Alumni Profile: Jodi Nussbaum '81
If Jodi Nussbaum gets her way, Muppets will be popping up everywhere. Over the years since Sesame Street debuted in 1969, children in 120 countries have enjoyed versions of the groundbreaking educational TV show and other creations of the New York-based Sesame Workshop. Today, the Workshop and partners in nine countries co-produce programs based on Sesame Street but tailored to local tastes and needs. Nussbaum is working to take the music, the gags, the fuzzy monsters and the whole successful formula to many more corners of the globe.
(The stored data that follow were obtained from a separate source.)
Lemma add_preserves t e k : preserves prop_inv (add_masternode_update t e k).
Proof.
  unfold add_masternode_update. apply preserves_bind; [apply preserves_gets|intros h].
  apply preserves_bind; [apply preserves_lift|intros en]. apply preserves_bind; [apply preserves_lift|intros u].
  apply preserves_bind; [apply preserves_modify; intros [] ?; by eapply inv_same_list|intros _].
  apply preserves_modify. intros p Hp. unfold maybe_broadcast_updates. destruct (_ <=? _); [by apply drain_inv|done].
Qed.

Lemma replace_inv l p : prop_inv (replace_list iter l p).
Proof. destruct p. split; [done|apply keyed_entries]. Qed.

Lemma update_inv now u peer p : prop_inv p -> prop_inv (fst (handle_masternode_update iter now u peer p)).
Proof.
  intros Hp. unfold handle_masternode_update. rewrite stM_bind_run. cbn [lift].
  destruct (verify_update_signature u) as [v|e| |]; [|done..]. destruct (negb v); [done|].
  rewrite stM_bind_run. cbn [gets]. rewrite stM_bind_run. cbn [lift].
  destruct (apply_mn_update u (prop_list p)) as [l|e| |] eqn:Hu; [|done..]. cbn [modify fst].
  destruct p. split; [done|]. cbn in *. eapply keyed_apply; [exact Hu|]. apply Hp.
Qed.

Lemma prop_inv_exec op p : prop_inv p -> prop_inv (prop_exec op p).
Proof.
  intros Hp. destruct op as [h|t e k| |r|l peer|now u peer|now r peer|now r peers|l|]; cbn [prop_exec].
  - destruct p. by eapply inv_same_list.
  - by apply (preserves_fst prop_inv _ _ (add_preserves t e k)).
  - by apply drain_inv.
  - destruct p. by eapply inv_same_list.
  - unfold handle_list_response. rewrite stM_bind_run. cbn [modify fst].
    pose proof (replace_inv l p) as Hr. revert Hr. generalize (replace_list iter l p). intros [] Hr. by eapply inv_same_list.
  - by apply update_inv.
  - by apply (preserves_fst prop_inv _ _ (ask_preserves now r peer)).
  - apply (preserves_fst prop_inv); [|done]. unfold periodic_sync.
    apply preserves_bind; [apply preserves_gets|intros q]. apply preserves_bind.
    + apply preserves_for_each. intros x _. apply ask_preserves.
    + intros _. apply preserves_modify, drain_inv.
  - apply replace_inv.
  - destruct p. by eapply inv_same_list.
Qed.

(** Whatever a propagation manager is asked to do, its hash is that of
    the list it holds and every entry is filed under its own collateral. *)
Theorem propagation_invariant l config ops :
  keyed l -> prop_inv (prop_run (Propagation_new iter l config) ops).
Proof.
  intros Hl. apply (foldl_inv prop_inv); [by split|]. intros a x. apply prop_inv_exec.
Qed.

(** ** Signatures *)

Context `{B : Bls12, L : !AuthLaws}.

(** An update signed by the key of the entry it carries. *)
Definition self_signed (key : Keypair) (u : MasternodeUpdate) : Prop :=
  exists entry b, update_entry u = Some entry /\ operator_public_key (identity entry) = keypair_public key /\
    bincode_update (unsigned_update u) = Some b /\ update_signature u = keypair_sign key b.

Lemma self_signed_verifies key u : self_signed key u -> verify_update_signature u = Ok true.
Proof using L.
  intros (entry & b & He & Hk & Hb & Hs). unfold verify_update_signature. rewrite He, Hb, Hs, sign_length. cbn [ok_or]. rewrite !outcome_bind_ok, Hk. cbn.
  destruct (sign_verifies key b) as (pk & sig & -> & -> & Hv). cbn. by rewrite Hv.
Qed.

(** An update that is signed with the operator key of its own entry is
    accepted by every manager that receives it. *)
Theorem signed_update_roundtrip (u u' : MasternodeUpdate) secret key entry :
  keypair_from_secret secret = Some key -> update_entry u = Some entry ->
  operator_public_key (identity entry) = keypair_public key ->
  sign_masternode_update u secret = Ok u' ->
  verify_update_signature u' = Ok true /\ update_entry u' = Some entry /\
  update_type u' = update_type u /\ update_masternode_id u' = update_masternode_id u.
Proof using L.
  intros Hkey He Hk. unfold sign_masternode_update. intros (b & Hb & Hs)%outcome_bind_inv.
  rewrite Hkey in Hs. cbn in Hs. injection Hs as <-. destruct (bincode_update (unsigned_update u)) as [b'|] eqn:Hu; [|done].
  injection Hb as <-. split; [|by destruct u].
  apply (self_signed_verifies key). exists entry, b'. by destruct u.
Qed.

(** The key an update is checked against is the one of the entry inside
    the update, and nothing ties that entry to the masternode the update is
    about: any key removes any masternode from every list it reaches, and
    replaces any entry by one of its own. *)
Theorem any_key_rewrites_the_list key now peer p (u : MasternodeUpdate) entry :
  self_signed key u -> update_entry u = Some entry ->
  exists p', handle_masternode_update iter now u peer p = (p', Ok tt) /\
    (update_type u = Deregistration -> prop_list p' = delete (update_masternode_id u) (prop_list p)) /\
    (update_type u = Registration \/ update_type u = StatusChange ->
       prop_list p' = <[key_of entry := entry]> (prop_list p)).
Proof using L.
  intros Hu He. unfold handle_masternode_update. rewrite stM_bind_run. cbn [lift].
  rewrite (self_signed_verifies key u Hu). cbn [negb]. rewrite stM_bind_run. cbn [gets]. rewrite stM_bind_run. cbn [lift].
  unfold apply_mn_update. rewrite He.
  destruct (update_type u); cbn; (eexists; split; [reflexivity|]); destruct p; cbn;
    (split; [intros Ht|intros [Ht|Ht]]; done).
Qed.

End PropagationTheorems.

(** * The coordinator *)

Section CoordinatorTheorems.
  Context `{P : Primitives, A : AuthKeys, B : Bls12, C : ChaCha8, K : !DkgCodec, S : !SyncCodec}.
  Context (iter : MasternodeList -> list (MasternodeID * MasternodeEntry)).
  Context (parse_addr : string -> option string).

(** Key generation reads the list and leaves it alone. *)
Abbreviation keeps_list l m := (preserves (fun d => MasternodeDkg.masternode_list d = l) m).

Lemma keeps_initiate l ids p h : keeps_list l (initiate_dkg_session ids p h).
Proof.
  unfold initiate_dkg_session. apply preserves_bind; [apply preserves_gets|intros m].
  apply preserves_bind; [apply preserves_lift|intros id]. apply preserves_bind; [apply preserves_lift|intros i].
  apply preserves_bind; [apply preserves_lift|intros k]. apply preserves_bind; [apply preserves_modify; by intros []|intros _].
  apply preserves_bind; [apply preserves_lift|intros sg]. apply preserves_bind; [apply preserves_modify; by intros []|intros _].
  apply preserves_ret.
Qed.

Lemma keeps_select l mn mx h bh : keeps_list l (select_dkg_participants iter mn mx h bh).
Proof.
  intros m Hm. unfold select_dkg_participants.
  destruct (form_quorum _ _ _ _ _ _ _) as [qm [q|e| |]]; by destruct m.
Qed.

Lemma keeps_warn {T} l (m : stM MnManager DKGManagerError T) : keeps_list l m -> keeps_list l (warn_on_error m).
Proof. intros Hm d Hd. unfold warn_on_error. specialize (Hm d Hd). by destruct (m d) as [d' [a|e| |]]. Qed.

Lemma keeps_schedule l h bh : keeps_list l (maybe_initiate_scheduled_dkg iter h bh).
Proof.
  unfold maybe_initiate_scheduled_dkg. destruct (negb _); [apply preserves_ret|].
  apply preserves_bind; [apply preserves_gets|intros m]. destruct (already_active m h); [apply preserves_ret|].
  apply preserves_bind; [apply keeps_select|intros ids]. destruct (len ids =? 0); [apply preserves_ret|].
  apply keeps_warn, keeps_initiate.
Qed.

Lemma keeps_block l h bh : keeps_list l (mn_update_block_height iter h bh).
Proof.
  unfold mn_update_block_height, process_height_dependent_operations.
  apply preserves_bind; [apply preserves_modify; by intros []|intros _].
  apply preserves_bind; [apply preserves_modify; by intros []|intros _]. apply keeps_schedule.
Qed.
"Sesame Street has had an impact in this country unlike anything else," and the Sesame Street brand is a powerful force for teaching children all over the world, said Nussbaum, group vice president for television, film and home video at Sesame Workshop. The not-for-profit corporation creates Sesame Street and other educational children's shows -- such as Dragon Tales and Sagwa the Chinese Siamese Cat -- plus a panoply of videos, books, magazines and software products.
The workshop has 21 new international co-productions in development (in Japan, Ukraine, Greece, Kosovo, El Salvador and Brazil, to name a few), most based on Sesame Street and all aimed at helping children understand their world. "This is what we can do on this planet to make it better," Nussbaum said.
Nussbaum's career in media started at BU, where she studied communications and worked at campus radio station WHRW. A student internship with Action News for Kids on Binghamton's WBNG-TV led to a full-time job as a producer on that show. After three years, Nussbaum returned to New York City, where she worked on numerous shows, including Kate and Allie, Saturday Night Live and several programs on MTV.
But her real goal was to make children's programming. "The only reason I wanted to work at MTV was so that I could really work at Nickelodeon," Nussbaum said, laughing. Although she never made the jump to the other Viacom network, she did find work as a freelance producer on several shows for Sesame workshop. Eight years ago, she took her first "desk job" at the workshop, as group vice president, production.
These days, Nussbaum supervises the creation of all the workshop's TV, film and home video products worldwide. The international partnerships pose special challenges. "The most important thing is to help a production team in another country feel empowered to make their own project" and not an American TV show, she says. While the unmistakable Sesame flavor infuses each production, the local partners mix material and puppets from the U.S. version with their own scripts and characters, creating a show that speaks to their unique audience.
In Egypt, for instance, the producers decided to emphasize girls' education, "because studies were done, and it seemed that girls could not count as high as boys," Nussbaum said. South Africa's Takalani Sesame features the U.S. character Elmo, but it also addresses local concerns with Kami, a bright gold Muppet infected with HIV.
Three years of difficult work recently culminated in Sesame Stories, a co-production with teams in Israel, Jordan and the Palestinian Territories that aims to encourage tolerance, mutual respect and understanding. While the show has received terrific reviews, it has also drawn criticism, Nussbaum said. "Not all the Jordanians, Palestinians and Israelis like that we're trying to foster conflict resolution."
Bringing the Sesame brand to more corners of the globe also demands financial creativity. As high-quality children's programming has exploded in the past 15 years, competition has forced down the fees that broadcasters pay production companies, Nussbaum said. The Workshop has to invent new ways to raise money to support its mission.
It's not an easy mission, but Nussbaum says it's led to an ideal career. "The combination of doing what I love -- making TV shows -- and doing them for kids, which is what I've wanted to do since I was a student at Binghamton, is an amazingly gratifying experience."